For many people, big, hairy spiders are the stuff of nightmares. Such animals have often been depicted as potential killers with potent venoms and an aggressive nature. The tarantula became synonymous with horror, but they are a very misunderstood creature. Most tarantulas are very docile creatures that are pretty much harmless to us. They are only ever likely to bite if provoked, and don’t have a venom that is dangerous to us except for in rare circumstances. Many species have stunningly beautiful patterns in highly vivid colours, and one species of tarantula is the largest of all spider species.

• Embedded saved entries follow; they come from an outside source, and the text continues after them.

Lemma mapColors_quiet {T} dbg (map : T -> Color) (x : list T) r :
  steps quiet (mapColors dbg map x r).
Proof.
  unfold mapColors.
  quiet_bind; [apply cudaGraphicsMapResources_quiet|].
  quiet_bind; [apply cudaGraphicsResourceGetMappedPointer_quiet|].
  quiet_bind; [destruct dbg; [apply assert_quiet | apply steps_ret, quiet_refl]|].
  quiet_bind; [apply thrust_transform_quiet|].
  quiet_bind; [apply steps_emit; quiet_event|].
  quiet_bind; [apply cudaGraphicsUnmapResources_quiet|].
  apply steps_ret, quiet_refl.
Qed.

Lemma draw_present_quiet Nx Ny : steps quiet (draw_present Nx Ny).
Proof.
  unfold draw_present.
  quiet_bind.
  { intros w w' H. injection H as <-. apply quiet_log. quiet_event. }
  quiet_bind; [apply steps_emit; quiet_event|].
  quiet_bind; [apply steps_emit; quiet_event|].
  apply steps_emit; quiet_event.
Qed.

(** ** The transform stage on a registered buffer *)

Section MapColors.

Context {T : Type} (map : T -> Color).

(** The world right after the map request for [r], registered for [b],
    whose store is [ds]. *)
Definition after_map (r b : Z) (mapped : bool) (ds : DataStore) (w : World) : World :=
  if mapped
  then log (CudaMap r cudaErrorUnknown) w
  else log (CudaMap r cudaSuccess)
         (set_mapped r (mkReg b false) true
            (set_gl_buffers (<[b := mkStore (ds_bytes ds) ∅]> (gl_buffers w)) w)).

(** The contents the transform writes into: what the store held when the
    buffer was mapped already, nothing after a fresh map. *)
Definition mapped_floats (mapped : bool) (ds : DataStore) : gmap Z spec_float :=
  if mapped then ds_floats ds else ∅.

Despite a bad reputation, more people are beginning to understand these placid creatures better. They are being taken into the home as pets and are kept all around the world, with some very rare and beautiful species fetching very high prices among keepers. For others, they simply make for a fascinating pet. Many tarantula species are fairly easy to keep, with no expert equipment or knowledge required.
Tarantulas have been the subject of a lot of research and we have found out a great deal about them. In finding out so much about them, we have been able to reveal some fascinating facts.
Tarantula Fact #10: Shed Skins
Tarantulas, along with other arachnids, don’t have an internal skeleton of bone and cartilage as we do. Instead, they have an exoskeleton, which means a ‘skeleton’ on the outside of their bodies. This helps to act as armour for the animal, offering protection to them against attack. This armour doesn’t grow, however, making it difficult for them to grow within it. When they become too large for their exoskeleton, they shed it, revealing a softer skeleton below. This softer skeleton will expand to help the spider grow and the shell will then harden, restarting the cycle.
Tarantulas are vulnerable during shedding and should be left well alone during this time. It can take hours or, in some cases, days. The old exoskeleton will come away almost intact in most cases, leaving behind an empty shell. Soon after shedding, the spider will be at their best aesthetically, often with bright colourings that stand out vividly.